=== Data in this exercise ===

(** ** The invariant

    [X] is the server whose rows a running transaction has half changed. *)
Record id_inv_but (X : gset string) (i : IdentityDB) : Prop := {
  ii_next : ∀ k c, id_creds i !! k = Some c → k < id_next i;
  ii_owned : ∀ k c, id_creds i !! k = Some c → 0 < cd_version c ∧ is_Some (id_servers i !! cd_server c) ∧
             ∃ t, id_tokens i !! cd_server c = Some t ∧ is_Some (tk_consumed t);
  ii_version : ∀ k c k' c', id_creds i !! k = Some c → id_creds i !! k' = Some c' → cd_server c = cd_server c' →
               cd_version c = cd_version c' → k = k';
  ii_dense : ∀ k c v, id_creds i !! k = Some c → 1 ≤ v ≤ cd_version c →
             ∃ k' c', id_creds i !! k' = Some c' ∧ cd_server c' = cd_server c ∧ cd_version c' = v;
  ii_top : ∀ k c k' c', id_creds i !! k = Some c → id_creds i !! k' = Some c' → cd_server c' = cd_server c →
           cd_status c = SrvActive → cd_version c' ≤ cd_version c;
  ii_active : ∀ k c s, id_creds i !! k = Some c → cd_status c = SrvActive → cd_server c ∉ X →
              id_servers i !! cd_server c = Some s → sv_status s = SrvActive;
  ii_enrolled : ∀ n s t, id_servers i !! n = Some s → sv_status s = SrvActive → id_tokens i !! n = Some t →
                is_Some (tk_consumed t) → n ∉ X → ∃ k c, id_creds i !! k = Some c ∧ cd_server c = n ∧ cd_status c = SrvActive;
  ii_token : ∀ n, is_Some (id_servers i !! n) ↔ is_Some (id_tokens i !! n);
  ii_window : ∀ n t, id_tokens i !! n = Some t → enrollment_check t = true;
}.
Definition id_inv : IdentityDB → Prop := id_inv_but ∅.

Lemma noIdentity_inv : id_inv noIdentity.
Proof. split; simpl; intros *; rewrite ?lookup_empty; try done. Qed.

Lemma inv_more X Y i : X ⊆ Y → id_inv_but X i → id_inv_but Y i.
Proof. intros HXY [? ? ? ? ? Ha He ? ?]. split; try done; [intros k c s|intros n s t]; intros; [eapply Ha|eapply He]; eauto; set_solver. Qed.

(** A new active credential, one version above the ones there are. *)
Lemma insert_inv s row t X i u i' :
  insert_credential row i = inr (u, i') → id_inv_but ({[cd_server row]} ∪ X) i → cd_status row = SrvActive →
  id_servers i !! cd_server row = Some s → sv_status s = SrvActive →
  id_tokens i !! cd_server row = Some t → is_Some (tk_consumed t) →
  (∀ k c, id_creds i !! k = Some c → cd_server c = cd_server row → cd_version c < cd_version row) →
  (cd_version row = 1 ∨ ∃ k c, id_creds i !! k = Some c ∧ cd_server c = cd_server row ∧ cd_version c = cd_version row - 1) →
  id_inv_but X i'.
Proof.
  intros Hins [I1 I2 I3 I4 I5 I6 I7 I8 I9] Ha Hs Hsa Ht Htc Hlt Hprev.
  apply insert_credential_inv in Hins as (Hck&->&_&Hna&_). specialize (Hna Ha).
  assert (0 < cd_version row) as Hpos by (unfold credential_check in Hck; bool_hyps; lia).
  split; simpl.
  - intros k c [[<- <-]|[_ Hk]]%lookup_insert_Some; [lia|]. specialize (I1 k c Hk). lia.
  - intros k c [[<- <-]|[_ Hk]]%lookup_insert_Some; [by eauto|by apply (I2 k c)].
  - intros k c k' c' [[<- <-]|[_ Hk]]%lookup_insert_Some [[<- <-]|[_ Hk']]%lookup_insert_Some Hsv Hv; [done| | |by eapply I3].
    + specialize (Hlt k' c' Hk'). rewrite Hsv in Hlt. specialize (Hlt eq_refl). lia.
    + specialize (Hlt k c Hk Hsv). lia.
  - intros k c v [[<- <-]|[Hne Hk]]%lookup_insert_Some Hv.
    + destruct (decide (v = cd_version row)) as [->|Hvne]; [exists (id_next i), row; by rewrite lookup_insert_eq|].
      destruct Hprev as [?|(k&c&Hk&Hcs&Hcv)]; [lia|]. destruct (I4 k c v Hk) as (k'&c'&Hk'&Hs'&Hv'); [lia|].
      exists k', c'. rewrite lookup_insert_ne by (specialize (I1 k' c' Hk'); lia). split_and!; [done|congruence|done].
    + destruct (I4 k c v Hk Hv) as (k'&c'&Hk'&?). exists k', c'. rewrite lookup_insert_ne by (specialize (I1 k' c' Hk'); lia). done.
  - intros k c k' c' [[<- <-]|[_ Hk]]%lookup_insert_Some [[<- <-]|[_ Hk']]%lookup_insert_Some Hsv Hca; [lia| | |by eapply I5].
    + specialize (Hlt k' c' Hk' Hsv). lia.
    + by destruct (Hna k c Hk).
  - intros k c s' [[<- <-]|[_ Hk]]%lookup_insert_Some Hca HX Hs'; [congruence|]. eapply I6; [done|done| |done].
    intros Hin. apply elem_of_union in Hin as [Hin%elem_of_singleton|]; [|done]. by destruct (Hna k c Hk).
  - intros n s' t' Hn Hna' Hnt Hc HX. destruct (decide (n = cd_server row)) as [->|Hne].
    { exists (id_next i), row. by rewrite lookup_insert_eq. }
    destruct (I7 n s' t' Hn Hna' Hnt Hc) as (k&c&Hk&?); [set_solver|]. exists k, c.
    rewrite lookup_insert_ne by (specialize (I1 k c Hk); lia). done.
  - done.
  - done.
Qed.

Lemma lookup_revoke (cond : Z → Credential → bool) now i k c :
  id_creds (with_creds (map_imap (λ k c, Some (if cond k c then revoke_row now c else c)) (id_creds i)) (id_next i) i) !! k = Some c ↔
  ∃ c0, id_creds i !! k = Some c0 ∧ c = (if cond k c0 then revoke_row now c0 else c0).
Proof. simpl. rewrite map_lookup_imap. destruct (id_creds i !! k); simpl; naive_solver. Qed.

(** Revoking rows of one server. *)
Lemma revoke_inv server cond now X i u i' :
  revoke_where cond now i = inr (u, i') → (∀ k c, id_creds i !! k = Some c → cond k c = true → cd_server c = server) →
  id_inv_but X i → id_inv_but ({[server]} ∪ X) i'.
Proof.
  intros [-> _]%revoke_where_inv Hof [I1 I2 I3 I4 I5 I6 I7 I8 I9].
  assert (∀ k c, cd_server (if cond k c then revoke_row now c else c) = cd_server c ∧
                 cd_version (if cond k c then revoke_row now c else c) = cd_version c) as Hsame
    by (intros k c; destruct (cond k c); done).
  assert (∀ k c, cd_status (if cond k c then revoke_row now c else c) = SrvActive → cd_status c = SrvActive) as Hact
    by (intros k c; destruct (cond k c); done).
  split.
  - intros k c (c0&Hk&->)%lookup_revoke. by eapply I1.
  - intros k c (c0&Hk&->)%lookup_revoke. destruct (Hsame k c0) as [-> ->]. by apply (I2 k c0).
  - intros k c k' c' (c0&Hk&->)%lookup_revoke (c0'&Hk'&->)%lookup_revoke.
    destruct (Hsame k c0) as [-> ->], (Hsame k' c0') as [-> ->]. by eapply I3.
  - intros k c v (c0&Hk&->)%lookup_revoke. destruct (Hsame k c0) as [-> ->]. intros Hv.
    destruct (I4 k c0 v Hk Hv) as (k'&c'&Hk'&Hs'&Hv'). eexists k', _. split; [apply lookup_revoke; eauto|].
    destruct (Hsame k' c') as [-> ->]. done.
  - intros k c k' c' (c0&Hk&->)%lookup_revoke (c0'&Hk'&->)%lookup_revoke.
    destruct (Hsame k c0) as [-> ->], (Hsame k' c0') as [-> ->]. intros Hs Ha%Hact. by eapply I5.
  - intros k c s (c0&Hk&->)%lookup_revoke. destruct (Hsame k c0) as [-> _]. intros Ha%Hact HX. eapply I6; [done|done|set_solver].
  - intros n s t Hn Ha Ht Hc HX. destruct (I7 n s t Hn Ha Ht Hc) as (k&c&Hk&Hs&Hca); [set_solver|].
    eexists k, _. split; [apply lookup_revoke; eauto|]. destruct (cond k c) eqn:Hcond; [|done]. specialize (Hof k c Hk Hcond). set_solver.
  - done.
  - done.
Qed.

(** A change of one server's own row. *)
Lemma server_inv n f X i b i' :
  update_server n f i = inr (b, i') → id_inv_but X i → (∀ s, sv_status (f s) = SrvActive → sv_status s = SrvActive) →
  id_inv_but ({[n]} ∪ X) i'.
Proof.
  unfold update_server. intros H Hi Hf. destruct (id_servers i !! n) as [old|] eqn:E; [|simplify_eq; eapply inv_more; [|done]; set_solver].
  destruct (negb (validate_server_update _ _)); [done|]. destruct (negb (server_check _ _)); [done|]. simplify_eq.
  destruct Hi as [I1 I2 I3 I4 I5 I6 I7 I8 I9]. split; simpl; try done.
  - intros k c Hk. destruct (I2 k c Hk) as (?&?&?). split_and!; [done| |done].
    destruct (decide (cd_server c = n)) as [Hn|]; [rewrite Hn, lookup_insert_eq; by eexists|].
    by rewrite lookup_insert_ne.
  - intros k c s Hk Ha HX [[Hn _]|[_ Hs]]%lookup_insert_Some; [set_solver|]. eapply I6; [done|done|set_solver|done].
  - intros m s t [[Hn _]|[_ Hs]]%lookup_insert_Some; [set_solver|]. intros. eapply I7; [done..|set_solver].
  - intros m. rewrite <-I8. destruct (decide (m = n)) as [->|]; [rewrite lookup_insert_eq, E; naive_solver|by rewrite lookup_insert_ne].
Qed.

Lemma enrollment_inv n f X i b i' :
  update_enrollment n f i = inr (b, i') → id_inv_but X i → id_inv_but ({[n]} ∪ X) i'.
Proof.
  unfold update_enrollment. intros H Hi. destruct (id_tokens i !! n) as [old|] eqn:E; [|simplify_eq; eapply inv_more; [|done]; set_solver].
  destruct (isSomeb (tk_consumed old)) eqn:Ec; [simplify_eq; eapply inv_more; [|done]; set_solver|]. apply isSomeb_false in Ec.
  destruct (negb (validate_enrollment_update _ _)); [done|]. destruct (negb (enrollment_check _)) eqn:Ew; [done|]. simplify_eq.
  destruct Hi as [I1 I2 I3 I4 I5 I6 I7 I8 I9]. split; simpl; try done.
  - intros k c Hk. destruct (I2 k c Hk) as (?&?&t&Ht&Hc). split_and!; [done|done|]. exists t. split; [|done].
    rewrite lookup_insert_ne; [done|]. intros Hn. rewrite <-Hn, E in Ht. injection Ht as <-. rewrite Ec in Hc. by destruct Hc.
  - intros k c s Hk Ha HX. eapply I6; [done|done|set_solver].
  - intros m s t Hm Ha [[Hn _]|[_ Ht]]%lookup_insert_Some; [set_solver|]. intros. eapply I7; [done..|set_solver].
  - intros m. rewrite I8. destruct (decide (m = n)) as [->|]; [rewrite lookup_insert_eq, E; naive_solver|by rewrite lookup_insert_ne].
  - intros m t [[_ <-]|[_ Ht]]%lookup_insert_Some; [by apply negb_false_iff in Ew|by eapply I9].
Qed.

===

Task item:
Out of the data above, give again only the lines starting at the one holding "- intros k c s (c0&Hk&->)%lookup_revoke." and ending at the one holding "Lemma enrollment_inv n", unchanged.

Written response:
  - intros k c s (c0&Hk&->)%lookup_revoke. destruct (Hsame k c0) as [-> _]. intros Ha%Hact HX. eapply I6; [done|done|set_solver].
  - intros n s t Hn Ha Ht Hc HX. destruct (I7 n s t Hn Ha Ht Hc) as (k&c&Hk&Hs&Hca); [set_solver|].
    eexists k, _. split; [apply lookup_revoke; eauto|]. destruct (cond k c) eqn:Hcond; [|done]. specialize (Hof k c Hk Hcond). set_solver.
  - done.
  - done.
Qed.

(** A change of one server's own row. *)
Lemma server_inv n f X i b i' :
  update_server n f i = inr (b, i') → id_inv_but X i → (∀ s, sv_status (f s) = SrvActive → sv_status s = SrvActive) →
  id_inv_but ({[n]} ∪ X) i'.
Proof.
  unfold update_server. intros H Hi Hf. destruct (id_servers i !! n) as [old|] eqn:E; [|simplify_eq; eapply inv_more; [|done]; set_solver].
  destruct (negb (validate_server_update _ _)); [done|]. destruct (negb (server_check _ _)); [done|]. simplify_eq.
  destruct Hi as [I1 I2 I3 I4 I5 I6 I7 I8 I9]. split; simpl; try done.
  - intros k c Hk. destruct (I2 k c Hk) as (?&?&?). split_and!; [done| |done].
    destruct (decide (cd_server c = n)) as [Hn|]; [rewrite Hn, lookup_insert_eq; by eexists|].
    by rewrite lookup_insert_ne.
  - intros k c s Hk Ha HX [[Hn _]|[_ Hs]]%lookup_insert_Some; [set_solver|]. eapply I6; [done|done|set_solver|done].
  - intros m s t [[Hn _]|[_ Hs]]%lookup_insert_Some; [set_solver|]. intros. eapply I7; [done..|set_solver].
  - intros m. rewrite <-I8. destruct (decide (m = n)) as [->|]; [rewrite lookup_insert_eq, E; naive_solver|by rewrite lookup_insert_ne].
Qed.

Lemma enrollment_inv n f X i b i' :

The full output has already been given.